== Segment start ==
(* ===== verification/EmptyTicksProofs.v ===== *)
(** * Empty ticks: theorems

    The count and the list of an epoch's empty ticks agree: they do after every
    empty tick the validator records, and after the recomputation at start-up,
    which yields exactly the processed ticks stored without data. *)

From stdpp Require Import sorting base strings numbers pretty gmap list.
From S2P Require Import Prelude GoLib Types Platform Keys Store StoreLogic Archive Progress.
From S2P Require Import Frame StoreProofs TickProofs.
From S2P Require Tick Validator.

Local Open Scope Z_scope.

Section EmptyTicks.
Context {P : Pebble} {PL : PebbleLaws P} {PR : Protobuf} {PRL : ProtobufLaws PR}.
Implicit Types m : gmap bytes bytes.

(** The two keys of epoch [e] record the list [L] of empty ticks. *)
Definition records m (e : Z) (L : list Z) : Prop :=
  Forall is_uint32 L ∧
  m !! emptyTicksPerEpochKey e = Some (LittleEndian_PutUint32 (Z.of_nat (length L))) ∧
  m !! emptyTickListPerEpochKey e = Some (encoded_list L).

Lemma runs_GetEmptyTicks m e n : is_uint32 n →
  m !! emptyTicksPerEpochKey e = Some (LittleEndian_PutUint32 n) →
  runs m (GetEmptyTicksForEpoch e) (Ok n) m.
Proof.
  intros Hn Hm. unfold GetEmptyTicksForEpoch.
  runs_step (eapply runs_map_err; [by apply runs_Get_Some|done]).
  rewrite LittleEndian_Uint32_Put by done. apply runs_lift.
Qed.

Lemma runs_GetEmptyTicks_missing m e : m !! emptyTicksPerEpochKey e = None →
  runs m (GetEmptyTicksForEpoch e) (Err PebbleErrNotFound) m.
Proof.
  intros Hm. unfold GetEmptyTicksForEpoch. apply runs_bind_err.
  eapply runs_map_err; [by apply runs_Get_None|done].
Qed.

(** The count and list of epoch [e] before the tick: recorded, or no count. *)
Definition before m (e : Z) (L : list Z) : Prop :=
  records m e L ∨ L = [] ∧ m !! emptyTicksPerEpochKey e = None.

Lemma keys_differ e e' : emptyTicksPerEpochKey e ≠ emptyTickListPerEpochKey e'.
Proof. auto with keys. Qed.

(** C25: Recording an empty tick appends it to the epoch's list and keeps the
    count equal to the list's length; no other epoch and no other data is
    touched. *)
Theorem record_empty_tick_appends m e t L :
  before m e L → is_uint32 t → Z.of_nat (length L) < 2 ^ 32 - 1 →
  ∃ m', runs m (Validator.record_empty_tick e t) (Ok tt) m' ∧ records m' e (L ++ [t]) ∧
        ∀ k, k ≠ emptyTicksPerEpochKey e → k ≠ emptyTickListPerEpochKey e → m' !! k = m !! k.
Proof.
  intros Hbefore Ht Hlen. set (n := Z.of_nat (length L)) in *.
  assert (Hn : is_uint32 n) by (unfold is_uint32; lia).
  assert (HL : Forall is_uint32 L) by (destruct Hbefore as [[? _]|[-> _]]; [done|constructor]).
  set (m1 := if bool_decide (n = 0) then <[emptyTickListPerEpochKey e := encoded_list []]> m else m).
  assert (Hm1 : m1 !! emptyTickListPerEpochKey e = Some (encoded_list L)).
  { unfold m1. case_bool_decide as Hz.
    - rewrite lookup_insert_eq. by destruct L.
    - destruct Hbefore as [(_ & _ & ?)|[-> _]]; [done|]. by destruct Hz. }
  set (m2 := <[emptyTicksPerEpochKey e := LittleEndian_PutUint32 (n + 1)]> m1).
  exists (<[emptyTickListPerEpochKey e := encoded_list (L ++ [t])]> m2).
  assert (Hm2 : m2 !! emptyTickListPerEpochKey e = Some (encoded_list L))
    by (unfold m2; by rewrite lookup_insert_ne by apply keys_differ).
  split; [|split].
  - unfold Validator.record_empty_tick.
    eapply (runs_bind _ m _ _ _ (if decide (m !! emptyTicksPerEpochKey e = None)
                                 then inr PebbleErrNotFound else inl n)).
    { destruct Hbefore as [(_ & Hc & _)|[_ Hc]].
      - rewrite decide_False by (by rewrite Hc).
        eapply runs_attempt; [by eapply (runs_GetEmptyTicks m e n)|done].
      - rewrite decide_True by done.
        eapply runs_attempt; [by apply runs_GetEmptyTicks_missing|done]. }
    eapply (runs_bind _ m _ _ _ n).
    { destruct (decide _) as [Hc|Hc]; simpl; [|apply runs_ret].
      destruct Hbefore as [(_ & Hc' & _)|[-> _]]; [congruence|]. apply runs_ret. }
    eapply (runs_bind _ m1).
    { unfold m1. case_bool_decide; [|apply runs_ret]. runs_wrapped. apply runs_SetEmptyTickList. }
    rewrite uint32_small by lia.
    eapply (runs_bind _ m2); [runs_wrapped; unfold SetEmptyTicksForEpoch; runs_wrapped; apply runs_Set|].
    runs_wrapped. by apply runs_AppendEmptyTick.
  - split; [apply Forall_app; split; [done|by constructor]|]. split.
    + rewrite lookup_insert_ne by (symmetry; apply keys_differ). unfold m2.
      rewrite lookup_insert_eq, length_app. simpl. do 2 f_equal. unfold n. lia.
    + by rewrite lookup_insert_eq.
  - intros k H1 H2. unfold m2, m1. rewrite !lookup_insert_ne by done.
    case_bool_decide; [|done]. by rewrite lookup_insert_ne.
Qed.

(** ** The recomputation at start-up *)
Definition epoch_keys (es : list Z) (k : bytes) : Prop :=
  ∃ e, e ∈ es ∧ (k = emptyTicksPerEpochKey e ∨ k = emptyTickListPerEpochKey e).

(** Every processed tick of the archive has its data stored. *)
Definition ticks_stored m a : Prop :=
  ∀ e t, processed_in a e t → ∃ td : pb.TickData, stored m (tickDataKey t) td.

Lemma outside_kind k es : key_kind k ≠ Some EmptyTicksPerEpoch →
  key_kind k ≠ Some EmptyTickListPerEpoch → ¬ epoch_keys es k.
Proof. intros H1 H2 (e & _ & [->| ->]); done. Qed.

Lemma represents_outside m m' a es : represents m a →
  (∀ k, ¬ epoch_keys es k → m' !! k = m !! k) → represents m' a.
Proof.
  intros Hrep Hk. apply (represents_agree m); [|done]. intros k x Hx Hb. apply Hk.
  apply outside_kind; rewrite Hx; unfold bookkeeping_kind in Hb;
    intros [= ->]; by repeat destruct Hb as [Hb|Hb].
Qed.

Lemma stored_outside m m' t (td : pb.TickData) es :
  (∀ k, ¬ epoch_keys es k → m' !! k = m !! k) →
  stored m' (tickDataKey t) td ↔ stored m (tickDataKey t) td.
Proof.
  intros Hk. assert (E : m' !! tickDataKey t = m !! tickDataKey t) by (apply Hk, outside_kind; done).
  split; apply stored_agree; congruence.
Qed.

Lemma distinct_bounded (L : list Z) n : StronglySorted Z.lt L → (∀ t, t ∈ L → 1 ≤ t ≤ n) →
  Z.of_nat (length L) ≤ Z.max 0 n.
Proof.
  intros Hs Hb. assert (Hnd : NoDup L).
  { clear Hb. induction Hs as [|x L _ IH Hx]; constructor; [|done].
    rewrite Forall_forall in Hx. intros Hin%Hx. lia. }
  assert (Hsub : L ⊆+ seqZ 1 n).
  { apply NoDup_submseteq; [done|]. intros t Ht%Hb. apply elem_of_seqZ. lia. }
  apply submseteq_length in Hsub. rewrite length_seqZ in Hsub. lia.
Qed.

(** The result recorded for one epoch. *)
Definition recomputed m m' a (e : Z) : Prop :=
  ∃ L, records m' e L ∧ StronglySorted Z.lt L ∧
       ∀ t, t ∈ L ↔ processed_in a e t ∧ stored m (tickDataKey t) pb.emptyTickData.

Lemma runs_recompute m a e : represents m a → archive_ok a → ticks_stored m a →
  ∃ L, runs m (Tick.CalculateEmptyTicksForEpoch e) (Ok L) m ∧ Forall is_uint32 L ∧
       Z.of_nat (length L) < 2 ^ 32 ∧ StronglySorted Z.lt L ∧
       ∀ t, t ∈ L ↔ processed_in a e t ∧ stored m (tickDataKey t) pb.emptyTickData.
Proof.
  intros Hrep Hok Hst.
  destruct (runs_CalculateEmptyTicksForEpoch m a Hrep Hok e (Hst e)) as (L & Hrun & Hs & HL).
  pose proof (last_number_lt a Hok) as Hlt.
  assert (Hb : ∀ t, t ∈ L → 1 ≤ t ≤ last_number a).
  { intros t [Hp _]%HL. by apply (ok_bounds a Hok e). }
  exists L. split; [done|]. split; [|split; [|done]].
  - apply Forall_forall. intros t Ht%Hb. unfold is_uint32. lia.
  - pose proof (distinct_bounded L _ Hs Hb). lia.
Qed.

Lemma epoch_key_inj e e' k : is_uint32 e → is_uint32 e' → epoch_keys [e] k → epoch_keys [e'] k → e = e'.
Proof.
  intros He He' (x & ->%list_elem_of_singleton & Hx) (y & ->%list_elem_of_singleton & Hy).
  destruct Hx as [->| ->], Hy as [Hy|Hy]; try (by apply append64_uint32_inj in Hy).
  - by apply keys_differ in Hy.
  - by symmetry in Hy; apply keys_differ in Hy.
Qed.

Lemma runs_CalculateEmptyTicks_epochs es m a :
  represents m a → archive_ok a → ticks_stored m a →
  NoDup es → Forall is_uint32 es →
  (∀ e, e ∈ es → m !! emptyTicksPerEpochKey e = None) →
  ∃ m', runs m (Tick.CalculateEmptyTicks_epochs es) (Ok tt) m' ∧
        (∀ k, ¬ epoch_keys es k → m' !! k = m !! k) ∧ ∀ e, e ∈ es → recomputed m m' a e.
Proof.
  intros Hrep Hok Hst Hnd Hes Hno. revert m Hrep Hst Hno.
  induction es as [|e es IH]; intros m Hrep Hst Hno.
  { exists m. split; [apply runs_ret|]. split; [done|]. by intros ? ?%elem_of_nil. }
  apply NoDup_cons in Hnd as [He Hnd]. apply Forall_cons in Hes as [Hue Hes].
  destruct (runs_recompute m a e Hrep Hok Hst) as (L & Hrun & HL & Hlen & Hs & Hspec).
  set (m1 := <[emptyTicksPerEpochKey e := LittleEndian_PutUint32 (Z.of_nat (length L))]> m).
  set (m2 := <[emptyTickListPerEpochKey e := encoded_list L]> m1).
  assert (Hm2 : ∀ k, ¬ epoch_keys [e] k → m2 !! k = m !! k).
  { intros k Hk. unfold m2, m1. rewrite !lookup_insert_ne; [done|..]; intros <-; apply Hk;
      exists e; split; (by left) || auto. }
  assert (Hother : ∀ e' k, e' ∈ es → epoch_keys [e'] k → ¬ epoch_keys [e] k).
  { intros e' k He' Hk' Hk. rewrite Forall_forall in Hes.
    by rewrite (epoch_key_inj e e' k Hue (Hes e' He') Hk Hk') in He. }
  destruct (IH Hnd Hes m2) as (m' & Hrun' & Hk' & Hrec).
  - by eapply represents_outside.
  - intros e' t [td Htd]%Hst. exists td. by eapply stored_outside.
  - intros e' He'. rewrite Hm2; [apply Hno; by right|].
    apply (Hother e'); [done|]. exists e'. split; [by left|by left].
  - exists m'. split; [|split].
    + simpl. runs_step (eapply runs_attempt;
        [apply runs_GetEmptyTicks_missing, Hno; by left|done]). simpl.
      runs_step (runs_wrapped; exact Hrun). rewrite uint32_small by lia.
      eapply (runs_bind _ m1); [runs_wrapped; unfold SetEmptyTicksForEpoch; runs_wrapped; apply runs_Set|].
      eapply (runs_bind _ m2); [runs_wrapped; apply runs_SetEmptyTickList|]. exact Hrun'.
    + intros k Hk. rewrite Hk'.
      * apply Hm2. intros (x & ->%list_elem_of_singleton & Hx). apply Hk. exists e. split; [by left|done].
      * intros (x & Hx & ?). apply Hk. exists x. split; [by right|done].
    + intros e' [->|He']%elem_of_cons.
      * exists L. split; [|done]. split; [done|].
        assert (Hout : ∀ k, epoch_keys [e] k → m' !! k = m2 !! k).
        { intros k Hk. apply Hk'. intros (x & Hx & Hxk). eapply Hother; [exact Hx| |exact Hk].
          exists x. split; [by left|done]. }
        rewrite !Hout by (exists e; split; [by left|by auto]). unfold m2, m1.
        rewrite lookup_insert_eq, lookup_insert_ne by (symmetry; apply keys_differ).
        by rewrite lookup_insert_eq.
      * destruct (Hrec e' He') as (L' & H1 & H2 & H3). exists L'. split; [done|]. split; [done|].
        intros t. rewrite H3. by rewrite (stored_outside m m2 t _ [e] Hm2).
Qed.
== Segment end ==
TASK INSTRUCTIONS:
Please reproduce, exactly as they appear above, the lines from the line containing "- intros e' He'." up to and including the line containing "runs_step (runs_wrapped; exact".

RESPONSE AREA:
  - intros e' He'. rewrite Hm2; [apply Hno; by right|].
    apply (Hother e'); [done|]. exists e'. split; [by left|by left].
  - exists m'. split; [|split].
    + simpl. runs_step (eapply runs_attempt;
        [apply runs_GetEmptyTicks_missing, Hno; by left|done]). simpl.
      runs_step (runs_wrapped; exact Hrun). rewrite uint32_small by lia.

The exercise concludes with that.